The United States Agency for International Development (USAID) has provided a peaceful environment for basic education and psycho-social support to more than 80,000 out-of-school youths in five conflict-affected states in north-east Nigeria.
Through the Education Crisis Response (ECR) activity, USAID in conjunction with state governments and civil society organisations established more than 1,400 non-formal learning centres, according to a statement from the US Embassy in Abuja.
The centres, the statement said, focused on teaching literacy and basic mathematics, and provided socio-emotional learning activities to counter the negative effects of violent extremism.
More than 800 instructors, known as learning facilitators, were trained to staff the centres, while more than 11,000 teachers in the formal sector also received training on socio-emotional learning and enhanced basic education instructional techniques.

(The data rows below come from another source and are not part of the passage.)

(** Asking for the summary before any category exists ends the program:
    on a first run the choice "4" makes [main] stop with
    [UnboundLocalError], whatever input follows, and no file is written. *)
Theorem summary_of_empty_ends_session (fuel : nat) (line : string)
    (rest : list string) (out : list Shell.shell_message) :
  PyStr.strip line = "4" ->
  Shell.main float_of_str fsum (S fuel) (Shell.mkSession (line :: rest) out None)
  = Some (Raise (UnboundLocalError "total_spent"),
          Shell.mkSession rest
            (out ++ [Shell.Welcome; Shell.ChooseOption; Shell.MenuAdd;
                     Shell.MenuRemove; Shell.MenuExpense; Shell.MenuSummary;
                     Shell.MenuSave; Shell.AskChoice;
                     Shell.Core SummaryBanner; Shell.Core SummaryColumns;
                     Shell.Core SummaryRule])
            None).
Proof.
  intros Hchoice. unfold Shell.main. shell_exec.
  change (BudgetManager.init (mkWorld (line :: rest) [] None))
    with (Ok (BudgetManager.mk []), mkWorld (line :: rest) [] None).
  cbn [Shell.main_loop stdin stdout disk map]. unfold Shell.iteration.
  shell_exec. rewrite Hchoice. cbn. rewrite <- !app_assoc. reflexivity.
Qed.

End Sessions.

Lemma main_returns_witness :
  exists r s',
    forall fuel', (3 <= fuel')%nat ->
      Shell.main Sample.float_of_decimal Sample.sum_left fuel'
        (Shell.mkSession ["1"; "Food"] [] None)
      = Some (r, s').
Proof.
  apply (main_returns Sample.float_of_decimal Sample.sum_left 3
           (Shell.mkSession ["1"; "Food"] [] None)).
  simpl. lia.
Defined.

Lemma main_exception_keeps_file_witness :
  SampleSession.run SampleSession.cut_short
  = Some (Raise EOFError, SampleSession.cut_short_end)
  /\ Shell.file SampleSession.cut_short_end = None.
Proof.
  split; [vm_compute; reflexivity|].
  refine (main_exception_keeps_file Sample.float_of_decimal Sample.sum_left 5
            (Shell.mkSession SampleSession.cut_short [] None)
            SampleSession.cut_short_end EOFError _).
  vm_compute. reflexivity.
Defined.

Lemma main_saved_session_reloads_witness :
  let m := BudgetManager.mk [("food", BudgetCategory.mk "food" 200 50)] in
  let saved :=
    Some (VDict [("food", VDict [("name", VStr "food"); ("limit", VFloat 200);
                                 ("spent", VFloat 50)])]) in
  exists m',
    session_manager Sample.float_of_decimal Sample.sum_left 5
      (Shell.mkSession SampleSession.saved [] None) = Some m'
    /\ saved = Some (VDict (BudgetManager.dump_items (BudgetManager.categories m')))
    /\ forall ins out,
         BudgetManager.init (mkWorld ins out saved) = (Ok m', mkWorld ins out saved).
Proof.
  refine (main_saved_session_reloads Sample.float_of_decimal Sample.sum_left 5
            (Shell.mkSession SampleSession.saved [] None)
            SampleSession.saved_end I _).
  vm_compute. reflexivity.
Defined.

Lemma fresh_session_saves_normalised_witness :
  exists m,
    lowercase_keys m
    /\ names_match_keys m
    /\ Some (VDict [("dog treats",
                     VDict [("name", VStr "dog treats"); ("limit", VFloat 40);
                            ("spent", VFloat 0)])])
       = Some (VDict (BudgetManager.dump_items (BudgetManager.categories m))).
Proof.
  refine (fresh_session_saves_normalised Sample.float_of_decimal Sample.sum_left 5
            (Shell.mkSession SampleSession.treats [] None)
            SampleSession.treats_end eq_refl _).
  vm_compute. reflexivity.
Defined.

Lemma summary_of_empty_ends_session_witness :
  Shell.main Sample.float_of_decimal Sample.sum_left 1
    (Shell.mkSession [" 4"; "5"] [] None)
  = Some (Raise (UnboundLocalError "total_spent"),
          Shell.mkSession ["5"]
            [Shell.Welcome; Shell.ChooseOption; Shell.MenuAdd;
             Shell.MenuRemove; Shell.MenuExpense; Shell.MenuSummary;
             Shell.MenuSave; Shell.AskChoice;
             Shell.Core SummaryBanner; Shell.Core SummaryColumns;
             Shell.Core SummaryRule]
            None).
Proof.
  exact (summary_of_empty_ends_session Sample.float_of_decimal Sample.sum_left
           0 " 4" ["5"] [] eq_refl).
Defined.
Definition taken_game (rid : string) (room : Room) (p : Player) (item : Item)
  (rest : list Item) (g : Game) : Game :=
  update_room rid (Room.with_items rest room)
    (with_player (Some (Player.with_inventory (Player.inventory p ++ [item]) p)) g).

(** The command returned: it left a well-formed game into which the one it
    started from evolves, and the number of calls did not decrease. *)
Definition step_ok (g : Game) (n : nat) (res : option (string * State)) : Prop :=
  exists out g' n',
    res = Some (out, mkState g' n') /\ wf g' /\ game_evolves g g' /\ (n <= n')%nat.

(** The game after [generate_story_theme] at call number [n]. *)
Definition themed (svc : Service) (n : nat) (g : Game) : Game :=
  let (g', ok) := story_theme_try (theme_reply svc n) g in
  if ok then g'
  else with_goal_description default_goal (with_story_theme default_theme g').

(** The game after [initialize_game], started at call number [n]. *)
Definition initialized (svc : Service) (n : nat) (g : Game) : Game :=
  let g1 := themed svc n g in
  with_player
    (Some (Player.with_current_room (Some "start") (Player.init "Adventurer")))
    (update_room "start" (generated svc (S n) g1 None "start") g1).

(** The states of a session: [initialize_game] on a fresh [Game], then
    commands through the interpreter or moves through the navigation
    controller. *)
Inductive reachable (svc : Service) : State -> Prop :=
  | reach_init n :
      reachable svc (mkState (initialized svc n new_game) (S (S n)))
  | reach_command st command out st' :
      reachable svc st ->
      process_command svc command st = Some (out, st') ->
      reachable svc st'
  | reach_move st direction out st' :
      reachable svc st ->
      cmd_move svc direction st = Some (out, st') ->
      reachable svc st'.

Module Sample.

(** A hall with a key that can be taken and a statue that cannot. *)
Definition hall_json : room_json :=
  mkRoomJson (Some "Hall") (Some "A big hall.") (Some "Cold.")
    (Some [mkItemJson (Some "Key") (Some "A rusty key.") None [];
           mkItemJson (Some "Statue") (Some "A heavy statue.") (Some false) []])
    (Some ["Try the door."]) (Some "The hall.")
    (Some [("n", "a door"); ("east", "a window")])
    None.

(** A goal room with one exit. *)
Definition vault_json : room_json :=
  mkRoomJson (Some "Vault") (Some "The vault.") None
    (Some []) None None
    (Some [("s", "a tunnel")])
    (Some true).

(** The theme request fails, the first room request answers the hall, the
    second the vault, every later call fails. *)
Definition svc : Service :=
  mkService (fun _ => None)
            (fun n _ => match n with
                        | 1%nat => Some hall_json
                        | 2%nat => Some vault_json
                        | _ => None
                        end)
            (fun _ _ => None).

(** After [initialize_game]: the player is in the hall. *)
Definition st_hall : State := mkState (initialized svc 0 new_game) 2.

Definition after (commands : list string) (st : State) : State :=
  match run svc commands st with
  | Some (_, st') => st'
  | None => st
  end.

(** After [n]: the player is in the vault, the goal room. *)
Definition st_vault : State := after ["n"] st_hall.

End Sample.

(** The room an exit of the current room leads to. *)
Definition destination (g : Game) (direction : string) : option string :=
  match lookup_current_room g with
  | Some cur => Dict.get direction (Room.exits cur)
  | None => None
  end.

(** The room has been entered by a move: it is a goal room, or it has been
    rendered. *)
Definition entered (r : Room) : bool := Room.is_goal r || Room.visited r.

(** The room as a move into it leaves it. *)
Definition marked (r : Room) : Room :=
  if Room.is_goal r then r else Room.with_visited true r.

(** The request for a room fails: the call raises, or its answer lacks what
    the construction of the room requires. *)
Definition generation_fails (svc : Service) (n : nat) (g : Game)
  (previous_room : option Room) (room_id : string) : Prop :=
  match room_reply svc n (room_request g previous_room) with
  | Some rd => room_of_json room_id rd = None
  | None => True
  end.

(** The theme request fails: the call raises, or one of the three keys the
    [try] block reads is missing. *)
Definition theme_fails (reply : option story_json) : Prop :=
  match reply with
  | None => True
  | Some sd => sj_theme sd = None \/ sj_goal sd = None \/ sj_backstory sd = None
  end.

(** The line holds white space only. *)
Fixpoint all_space (s : string) : bool :=
  match s with
  | EmptyString => true
  | String c s' => Str.isspace c && all_space s'
  end.


(** The first words [process_command] reacts to. *)
Definition known_verbs : list string :=
  ["look"; "inventory"; "i"] ++ move_verbs ++ ["take"; "help"; "hint"; "examine"].

(** The inventory of the player, empty without a player. *)
Definition inventory_of (g : Game) : list Item :=
  match player g with
  | Some p => Player.inventory p
  | None => []
  end.

(** What [cmd_examine] returns for a player and the room around. *)
Definition examined (target : string) (p : Player) (room : Room) : string :=
  match find (name_is (Str.lower target)) (Player.inventory p) with
  | Some item => Item.description item
  | None =>
      match find (name_is (Str.lower target)) (Room.items room) with
      | Some item => Item.description item
      | None => "You don't see anything special about the " +:+ target +:+ "."
      end
  end.

(** What [cmd_inventory] returns for an inventory. *)
Definition inventory_text (inv : list Item) : string :=
  match inv with
  | [] => "You are empty-handed."
  | _ => "You are carrying:" +:+ Str.nl
         +:+ Str.join Str.nl (map (fun item => "- " +:+ Item.name item) inv)
  end.
(** An instance as its annotations describe it. *)
Definition well_typed (a : t) : Prop :=
  (∃ x y w h, rect a = PTuple [PFloat x; PFloat y; PFloat w; PFloat h]) ∧
  (∃ s, kind a = PStr s) ∧ (∃ b, done_ a = PBool b) ∧
  (∃ s, ocr a = PStr s) ∧ (∃ s, translation a = PStr s).

(** The instance with every field as JSON gives it back. *)
Definition normalise (a : t) : t :=
  {| rect := Json.normalise (rect a); kind := Json.normalise (kind a);
     done_ := Json.normalise (done_ a); ocr := Json.normalise (ocr a);
     translation := Json.normalise (translation a) |}.

End AnnotationData.

Module AnnotationController.

Inductive signal :=
| annotations_loaded (image_path : Path.t) (l : list AnnotationData.t)
| annotations_saved (image_path : Path.t)
| bubble_added (a : AnnotationData.t)
| bubble_removed (bubble_id : Z)
| bubble_updated (a : AnnotationData.t)
| annotations_cleared.

(** The controller, the file system it works on and the signals it has
    emitted so far, oldest first.  ([print] output is not kept.) *)
Record t := {
  annotations : list AnnotationData.t;
  fs : FS.t;
  emitted : list signal;
}.

Definition init (fs : FS.t) : t :=
  {| annotations := []; fs := fs; emitted := [] |}.

Definition set_annotations (l : list AnnotationData.t) (c : t) : t :=
  {| annotations := l; fs := fs c; emitted := emitted c |}.
Definition set_fs (f : FS.t) (c : t) : t :=
  {| annotations := annotations c; fs := f; emitted := emitted c |}.
Definition emit (sg : signal) : M t unit :=
  modify (λ c, {| annotations := annotations c; fs := fs c;
                  emitted := emitted c ++ [sg] |}).

(** Python operations on parsed JSON. *)
Definition dict_lookup (d : list (string * pyval)) (key : string)
  : option pyval :=
  (λ hit, hit.2.2) <$> list_find (λ kv, kv.1 = key) d.

(** [v[key]] for a [str] key *)
Definition subscript (v : pyval) (key : string) : result pyval :=
  match v with
  | PDict d =>
      match dict_lookup d key with
      | Some x => Ok x
      | None => Raise (KeyError key)
      end
  | _ => Raise TypeError
  end.

(** [v.get(key, default)] *)
Definition get_ (v : pyval) (key : string) (default : pyval)
  : result pyval :=
  match v with
  | PDict d => Ok (from_option id default (dict_lookup d key))
  | _ => Raise (AttributeError "get")
  end.

(** [for entry in v]: a list yields its elements, a dict its keys, a string
    its characters; nothing else can be iterated. *)
Definition iterate (v : pyval) : result (list pyval) :=
  match v with
  | PList l | PTuple l => Ok l
  | PDict d => Ok (PStr <$> d.*1)
  | PStr s => Ok ((λ c, PStr (String c "")) <$> list_ascii_of_string s)
  | _ => Raise TypeError
  end.

(** [v == bubble_id] for an [int] on the right *)
Definition eq_int (v : pyval) (n : Z) : bool :=
  match v with
  | PInt m => bool_decide (m = n)
  | PBool b => bool_decide ((if b then 1 else 0) = n)
  | PFloat q => Qeq_bool q (inject_Z n)
  | _ => false
  end.

Definition _annotation_file_for (image_path : Path.t) : M t Path.t :=
  let ann_dir := Path.joinpath (Path.parent image_path) ".kara" in
  c ← get;
  fs' ← lift (FS.mkdir (fs c) ann_dir);
  modify (set_fs fs');;
  mret (Path.joinpath ann_dir (Path.stem image_path +:+ ".json")).

(** The folder and the file that [_annotation_file_for] works out. *)
Definition sidecar_dir (image_path : Path.t) : Path.t :=
  Path.joinpath (Path.parent image_path) ".kara".
Definition sidecar (image_path : Path.t) : Path.t :=
  Path.joinpath (sidecar_dir image_path) (Path.stem image_path +:+ ".json").

(** The body of the list comprehension in [load]. *)
Definition annotation_of_entry (entry : pyval) : result AnnotationData.t :=
  rect ← subscript entry "rect";
  kind ← get_ entry "kind" (PStr "bubble");
  done_ ← get_ entry "done" (PBool false);
  ocr ← get_ entry "ocr" (PStr "");
  translation ← get_ entry "translation" (PStr "");
  mret {| AnnotationData.rect := rect; AnnotationData.kind := kind;
          AnnotationData.done_ := done_; AnnotationData.ocr := ocr;
          AnnotationData.translation := translation |}.

(** The [try] block of [load]. *)
Definition parse (fs : FS.t) (ann_file : Path.t)
  : result (list AnnotationData.t) :=
  txt ← FS.read_text fs ann_file;
  raw ← Json.loads txt;
  entries ← get_ raw "bubbles" (PList []);
  es ← iterate entries;
  mapM annotation_of_entry es.

Definition load (image_path : Path.t) : M t unit :=
  ann_file ← _annotation_file_for image_path;
  c ← get;
  if negb (FS.exists_ (fs c) ann_file) then
    (* no annotations yet -> emit empty list *)
    emit (annotations_loaded image_path [])
  else
    ann_list ← try_except (lift (parse (fs c) ann_file)) (λ _, mret []);
    emit (annotations_loaded image_path ann_list).

(** The dict that [save] builds for one annotation. *)
Definition entry_of_annotation (ann : AnnotationData.t) : pyval :=
  PDict [("rect", AnnotationData.rect ann);
         ("kind", AnnotationData.kind ann);
         ("done", AnnotationData.done_ ann);
         ("ocr", AnnotationData.ocr ann);
         ("translation", AnnotationData.translation ann)].

Definition save (image_path : Path.t) (annotations : list AnnotationData.t)
  : M t unit :=
  ann_file ← _annotation_file_for image_path;
  let payload :=
    PDict [("bubbles", PList (entry_of_annotation <$> annotations))] in
  try_except
    (c ← get;
     fs' ← lift (FS.write_text (fs c) ann_file (Json.dumps payload));
     modify (set_fs fs');;
     emit (annotations_saved image_path))
    (λ _, mret tt).

Definition add (ann : AnnotationData.t) : M t unit :=
  modify (λ c, set_annotations (annotations c ++ [ann]) c);;
  emit (bubble_added ann).

(** The generator in [remove]: the index of the first annotation whose [id]
    equals [bubble_id]; evaluating [a.id] can raise. *)
Fixpoint first_with_id (l : list AnnotationData.t) (bubble_id : Z) (i : nat)
  : result (option nat) :=
  match l with
  | [] => Ok None
  | a :: l' =>
      v ← AnnotationData.getattr a "id";
      if eq_int v bubble_id then Ok (Some i)
      else first_with_id l' bubble_id (S i)
  end.

Definition remove (bubble_id : Z) : M t unit :=
  c ← get;
  idx ← lift (first_with_id (annotations c) bubble_id 0%nat);
  match idx with
  | Some i =>
      modify (set_annotations (delete i (annotations c)));;
      emit (bubble_removed bubble_id)
  | None => mret tt
  end.

Definition update (ann : AnnotationData.t) : M t unit :=
  emit (bubble_updated ann).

"For some 22,000 older learners, the nine-month basic education curriculum was complemented by market-oriented vocational skills that helped participants generate income for their families.
"Additional special Adolescent Girl Centers help teenage girls heal, learn, and gain valuable life skills," the statement said.
The three-year, $24.7 million ECR officially closed on January 26, 2018.
"The ECR activity helped to answer widespread demand for quality secular, primary education in north-east Nigeria," USAID Mission Director Stephen M. Haykin said.